Paul nods and takes a step forward. Now he is standing directly beside Wendy. Her Yves Saint Laurent mixes with the sourness of overripe cabbage. She grips his left shoulder and, bearing firmly down on him, lifts one leg into the steel bin. She stands like this for about a minute—one leg in, one leg out—catching her breath, repeating wordless mantras to herself. Paul still supports her, and as he feels her weight on him, he thinks of what else he put in the trash can earlier that afternoon: half a roasted chicken, week-old mashed potatoes from the clinic’s kitchen, the assorted contents of waste bins from three different women’s bathrooms. There is more, he knows—stuff that he pulled out of the Dumpsters behind the clinic that morning—but he prefers not to think about it. Because here is Wendy, who forked out over twenty thousand dollars just for the privilege of lowering her second leg into that mess. Paul sucks on his teeth: How much would someone have to pay him to stand in a trash can in suburban Philadelphia? It would have to be a lot of money. Too much money. And unlike Wendy, he is someone who has a relatively healthy relationship with germs. Sometimes he can’t even be bothered to wash his hands after taking a piss.

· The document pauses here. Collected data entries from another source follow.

Lemma assembled b es entry :
  full_inv b → Forall (refs_ok b) (b_nodes b) → entry ∈ bnames b → Forall (edge_inv b) es →
  NoDup (map (λ p, from p.1) es) → Forall (λ p, from p.1 ∉ b_sequential b) es →
  graph_inv (add_sequential_edges (set_edges (set_entry b entry) es)).
Proof.
  intros Hb Hr He Hes Hnd Hns.
  set (seqs := (λ p : string * string, (mkGraphEdge p.1 p.2 None, None) : GraphEdge W * option RouteSpec) <$> b_sequential_edges b).
  assert (Hseq : ∀ p, p ∈ seqs → from p.1 ∈ b_sequential b ∧ edge_inv b p ∧ p.2 = None ∧ ∃ s, b_steps b !! from p.1 = Some (to p.1 :: s)).
  { intros p ([x y] & -> & Hxy)%list_elem_of_fmap. destruct (ni_seq_edge _ b (fi_nodes b Hb) x y Hxy) as [s Hs].
    assert (Hx : x ∈ b_sequential b) by (apply (ni_seq _ b (fi_nodes b Hb)); by rewrite Hs).
    destruct (ni_seq_node _ b (fi_nodes b Hb) x Hx) as (_ & n & Hn & Hname & _).
    cbn. split_and!; [done| |done|eauto]. split; [cbn; rewrite <-Hname; by apply list_elem_of_fmap_2|]. split; [done|]. cbn.
    rewrite Forall_forall in Hr. destruct (ro_steps b n (Hr n Hn) (y :: s)) as [Hall _]; [by rewrite Hname|].
    apply Forall_cons in Hall as [[Hk _] _]. unfold target_ok. by rewrite Hk, orb_true_r. }
  assert (Hfull : full_inv (add_sequential_edges (set_edges (set_entry b entry) es))).
  { destruct Hb as [[] ? ?]. by split; [split|..]. }
  split; [done| |done| | |]; cbn.
  - eapply Forall_impl; [done|]. intros n []. by split.
  - apply Forall_app. split; [done|]. apply Forall_forall. intros p Hp. by apply Hseq.
  - rewrite map_app. apply NoDup_app. split_and!; [done| |].
    + intros x (p & -> & Hp)%list_elem_of_fmap (p' & Heq & Hp')%list_elem_of_fmap. rewrite Forall_forall in Hns.
      apply (Hns p Hp). rewrite Heq. by apply Hseq.
    + change (NoDup ((λ p, from p.1) <$> seqs)). unfold seqs. rewrite <-list_fmap_compose. apply (ni_seq_edges _ b (fi_nodes b Hb)).
  - intros p [Hp|Hp]%elem_of_app Hin; [rewrite Forall_forall in Hns; by destruct (Hns p Hp)|]. by apply Hseq.
Qed.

He sucks on his teeth harder. Flattens out his grimace into a straight face.

“How you doing?” he asks.

She doesn’t answer, and he looks down into the bin. A half-eaten Big Mac has split apart, and bits of orange cheese and beef cling to her calf.

“You’ll be here for twenty minutes,” he says, returning to Goulding’s script. “And in that time I want you to imagine all of the possible germs and all the possible diseases that you’re standing in right now, and that are touching your bare skin. As they come to you, say them out loud. I’ll be recording them here, on my clipboard. Do you understand?”

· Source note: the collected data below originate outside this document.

(* ===== verification/GraphLoad.v ===== *)
(** * Loading a graph into a session

    [load_graph_json] connects the MCP servers a file declares and checks the
    tools of the graph.  [McpSpec] states what it relies on from the MCP client
    (src/core/mcp/mcp_client.cpp): connecting adds a server and its tools or
    changes nothing, disconnecting removes exactly these.  The theorem: a load
    that fails leaves the servers and tools of the session as they were. *)
From stdpp Require Import base gmap strings list pretty.
From Stdlib Require Import Lia ZArith.
From S2P Require Import Prelude Arena Text Json Session History Graph Models GraphJson GraphJsonTheory.

(** The servers of a session, and its tools with the server each belongs to. *)
Record McpView (W : Type) := mkMcpView { v_servers : list string; v_tools : list (option string * Tool W) }.
Arguments mkMcpView {W}.
Arguments v_servers {W}.
Arguments v_tools {W}.

Definition add_server {W} (v : McpView W) (name : string) (ts : list (Tool W)) : McpView W :=
  mkMcpView (v_servers v ++ [name]) (v_tools v ++ ((λ t, (Some name, t)) <$> ts)).

Definition drop_server {W} (v : McpView W) (name : string) : McpView W :=
  mkMcpView (filter (λ s, s ≠ name) (v_servers v)) (filter (λ p, p.1 ≠ Some name) (v_tools v)).

Class McpSpec (W : Type) `{McpClient W} := {
  mcp_ok : Rt W → Prop;
  mcp_view : Rt W → McpView W;
  mcp_listed rt : mcp_ok rt → list_mcp_servers (rt_session rt) = v_servers (mcp_view rt);
  mcp_labels rt name t : mcp_ok rt → (Some name, t) ∈ v_tools (mcp_view rt) → name ∈ v_servers (mcp_view rt);
  mcp_connected cfg rt rt' r :
    mcp_ok rt → connect_mcp_server cfg rt = (rt', r) →
    mcp_ok rt' ∧
    (match r with
     | Ok ts => (mcp_name cfg ∉ v_servers (mcp_view rt)) ∧ mcp_view rt' = add_server (mcp_view rt) (mcp_name cfg) ts
     | Fail _ => mcp_view rt' = mcp_view rt
     end);
  mcp_disconnected name rt :
    mcp_ok rt → name ∈ v_servers (mcp_view rt) →
    mcp_ok (disconnect_mcp_server name rt).1 ∧
    mcp_view (disconnect_mcp_server name rt).1 = drop_server (mcp_view rt) name
}.

Lemma filter_keeps {A : Type} (P : A → Prop) `{!∀ x, Decision (P x)} (l : list A) : (∀ x, x ∈ l → P x) → filter P l = l.
Proof.
  induction l as [|x l IH]; intros Hl; [done|]. rewrite filter_cons_True by (apply Hl; by left). rewrite IH; [done|].
  intros y Hy. apply Hl. by right.
Qed.

Section Load.
Context {W : Type} `{JsonWriter} `{JsonParser} `{McpSpec W} (registry : gmap string (GraphFunctionFn W)) (src : JsonSource).
Implicit Types (rt : Rt W) (v : McpView W).

(** [v] with more servers, new to it. *)
Inductive extends v : list string → McpView W → Prop :=
| extends_nil : extends v [] v
| extends_add names v' name ts :
    extends v names v' → name ∉ v_servers v' → extends v (names ++ [name]) (add_server v' name ts).

Lemma drop_fresh v name : name ∉ v_servers v → (∀ t, (Some name, t) ∉ v_tools v) → drop_server v name = v.
Proof.
  intros Hs Ht. destruct v as [ss ts]. unfold drop_server. cbn in *. f_equal; apply filter_keeps.
  - by intros s Hin ->.
  - intros [l t] Hin E. cbn in E. subst. by apply (Ht t).
Qed.

Definition labelled v : Prop := ∀ name t, (Some name, t) ∈ v_tools v → name ∈ v_servers v.

Lemma extends_servers v names v' :
  labelled v → extends v names v' → v_servers v' = v_servers v ++ names ∧ labelled v'.
Proof.
  intros Hl. induction 1 as [|names v' name ts _ [IH1 IH2] Hn]; [by rewrite app_nil_r|]. cbn. split.
  - by rewrite IH1, app_assoc.
  - intros s t [Hst|(t' & [= -> ->] & _)%list_elem_of_fmap]%elem_of_app; apply elem_of_app; [left; by eapply IH2|right; by left].
Qed.

Lemma drop_add v name ts other :
  drop_server (add_server v other ts) name =
    if decide (name = other) then drop_server v name else add_server (drop_server v name) other ts.
Proof.
  unfold drop_server, add_server. cbn. rewrite !filter_app. destruct (decide (name = other)) as [->|Hne].
  - rewrite filter_cons_False, filter_nil, app_nil_r by naive_solver. f_equal.
    assert (Hnil : filter (λ p : option string * Tool W, p.1 ≠ Some other) ((λ t, (Some other, t)) <$> ts) = []).
    { induction ts as [|t ts IH]; [done|]. rewrite fmap_cons, filter_cons_False by naive_solver. done. }
    by rewrite Hnil, app_nil_r.
  - rewrite filter_cons_True, filter_nil by done. f_equal. f_equal.
    induction ts as [|t ts IH]; [done|]. rewrite fmap_cons, filter_cons_True by (cbn; congruence). by rewrite IH.
Qed.

(** Dropping the first of the new servers. *)
Lemma extends_drop v name names v' :
  labelled v → extends v (name :: names) v' → extends v names (drop_server v' name).
Proof.
  intros Hl. remember (name :: names) as all eqn:Ea. intros He. revert names Ea.
  induction He as [|all v' last ts He IH Hn]; intros names Ea; [done|]. rewrite drop_add.
  destruct all as [|x all]; simpl in Ea; injection Ea as -> <-.
  - rewrite decide_True by done. inversion He as [E|? ? ? ? ? ? E]; [|by destruct names]. subst.
    rewrite drop_fresh; [constructor|done|]. intros t Ht. by apply Hn, (Hl name t).
  - destruct (extends_servers _ _ _ Hl He) as [Hs _]. rewrite decide_False.
    + apply extends_add; [by apply IH|]. cbn. rewrite list_elem_of_filter. naive_solver.
    + intros <-. apply Hn. rewrite Hs. set_solver.
Qed.

Lemma rollback_ok v names rt :
  mcp_ok rt → labelled v → extends v names (mcp_view rt) →
  mcp_ok (rollback names rt).1 ∧ mcp_view (rollback names rt).1 = v.
Proof.
  intros Hok Hl. revert rt Hok. induction names as [|name names IH]; intros rt Hok He; cbn [rollback].
  - split; [done|]. inversion He as [E|? ? ? ? ? ? E]; [done|]. by destruct names.
  - assert (Hin : name ∈ v_servers (mcp_view rt)).
    { destruct (extends_servers _ _ _ Hl He) as [-> _]. set_solver. }
    destruct (mcp_disconnected name rt Hok Hin) as [Hok' Hv]. unfold mbind, M_bind.
    destruct (disconnect_mcp_server name rt) as [rt' r]. cbn in *. apply IH; [done|]. rewrite Hv. by apply extends_drop.
Qed.

Lemma connect_servers_ok v existing i servers connected ws rt :
  mcp_ok rt → labelled v → extends v connected (mcp_view rt) →
  let res := connect_servers existing i servers connected ws rt in
  mcp_ok res.1 ∧ extends v res.2.1 (mcp_view res.1).
Proof.
  intros Hok Hl. revert i connected ws rt Hok. induction servers as [|cfg servers IH]; intros i connected ws rt Hok He;
    cbn [connect_servers]; [done|].
  destruct (mem (mcp_name cfg) existing); [by apply IH|]. unfold mbind, M_bind.
  destruct (connect_mcp_server cfg rt) as [rt' r] eqn:Ec. destruct (mcp_connected cfg rt rt' r Hok Ec) as [Hok' Hr].
  destruct r as [ts|e].
  - destruct Hr as [Hn Hv]. apply IH; [done|]. rewrite Hv. by apply extends_add.
  - cbn. by rewrite Hr.
Qed.

Lemma load_cases path_or_json rt :
  mcp_ok rt →
  ∃ res, (load_graph_json registry src path_or_json rt).2 = Some res ∧
    (is_ok res = false → mcp_ok (load_graph_json registry src path_or_json rt).1 ∧
       mcp_view (load_graph_json registry src path_or_json rt).1 = mcp_view rt).
Proof.
  intros Hok. unfold load_graph_json. destruct (parse_graph_json_ok registry src path_or_json) as ([lg|e] & -> & _); [|by eexists].
  unfold mbind, M_bind, ask. cbn.
  assert (Hl : labelled (mcp_view rt)) by (intros name t; by apply mcp_labels).
  destruct (connect_servers_ok (mcp_view rt) (list_mcp_servers (rt_session rt)) 0 (lg_mcp_servers lg) [] (lg_warnings lg) rt)
    as [Hok' He]; [done|done|constructor|].
  destruct (connect_servers _ _ _ _ _ rt) as [rt1 [connected res]]. cbn in Hok', He.
  pose proof (rollback_ok (mcp_view rt) connected rt1 Hok' Hl He) as Hback.
  destruct res as [ws|e]; [|destruct (rollback connected rt1); by eexists].
  destruct (check_tools _ _ _ _) as [ws'|e]; [|destruct (rollback connected rt1); by eexists].
  destruct (log_warnings ws' rt1) as [rt2 []]. by eexists.
Qed.

End Load.

(** C36. [load_graph_json] always returns; when it fails (the file, a server
    that does not start, a missing tool) it has disconnected every server it
    connected and no other: the servers and the tools of the session are what
    they were before. *)
Theorem failed_load_rolls_back {W : Type} `{JsonWriter} `{JsonParser} `{McpSpec W} (registry : gmap string (GraphFunctionFn W))
    (src : JsonSource) (path_or_json : string) (rt rt' : Rt W) (res : option (Result (LoadedGraph W))) :
  mcp_ok rt → load_graph_json registry src path_or_json rt = (rt', res) →
  ∃ r, res = Some r ∧ (is_ok r = false → mcp_view rt' = mcp_view rt ∧ list_mcp_servers (rt_session rt') = list_mcp_servers (rt_session rt)).
Proof.
  intros Hok Hload. destruct (load_cases registry src path_or_json rt Hok) as (r & Hr & Hf). rewrite Hload in *. cbn in *.
  exists r. split; [done|]. intros Hfail. destruct (Hf Hfail) as [Hok' Hv]. split; [done|]. by rewrite !mcp_listed, Hv.
Qed.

Wendy takes her hand away from Paul’s shoulder and lets it lie limp against her side. Still, though, she is silent.

“Wendy,” he said. “I need you to tell me that you understand.”

She doesn’t, though. She keeps her lips pressed shut and her gaze fixed forward. After a minute or two, she shifts her right heel; something beneath it pops, and she begins, quietly, to cry. Paul looks back toward the clinic’s main facilities, where a few lights have flickered on. He licks his lips and reaches into his pocket. Discreetly as he can, he works his fingers into a clean latex glove. Then, using his clipboard to shield himself from any observing eyes, he reaches out and takes hold of Wendy’s hand, which he gives a good, firm squeeze.





Alice

May 3

She pokes her head beneath the stalls to make sure the bathroom is empty, and once she’s sure she’s alone, she turns on the faucet farthest from the door, takes a Klonopin, and throws some cold water on her face. She does this a few more times—filling the cup of her hand, letting the frigid splashes sting her cheeks and hang from her eyelashes—before she turns the water off and ventures a look in the mirror. There have been days when she’s looked worse, she tells herself, tilting her chin left and then right. But then, there have also been days when she’s looked a hell of a lot better. Her skin, which two days ago sported an early-summer tan thanks to a Sunday spent in Santa Monica, now looks red, blotchy. And her hair—God, if all the men who’ve called it “honey” could see it now. A bucket of dirty dishwater, hanging limply to her shoulders. She leans in closer and pulls the skin away from her eyes. Miraculously, they’re fine: still that pale shade of blue. Free of the red spiderwebs you’d expect if you hadn’t slept the night before (she didn’t) or hadn’t spent the last nine hours staring at an Excel spreadsheet (she has).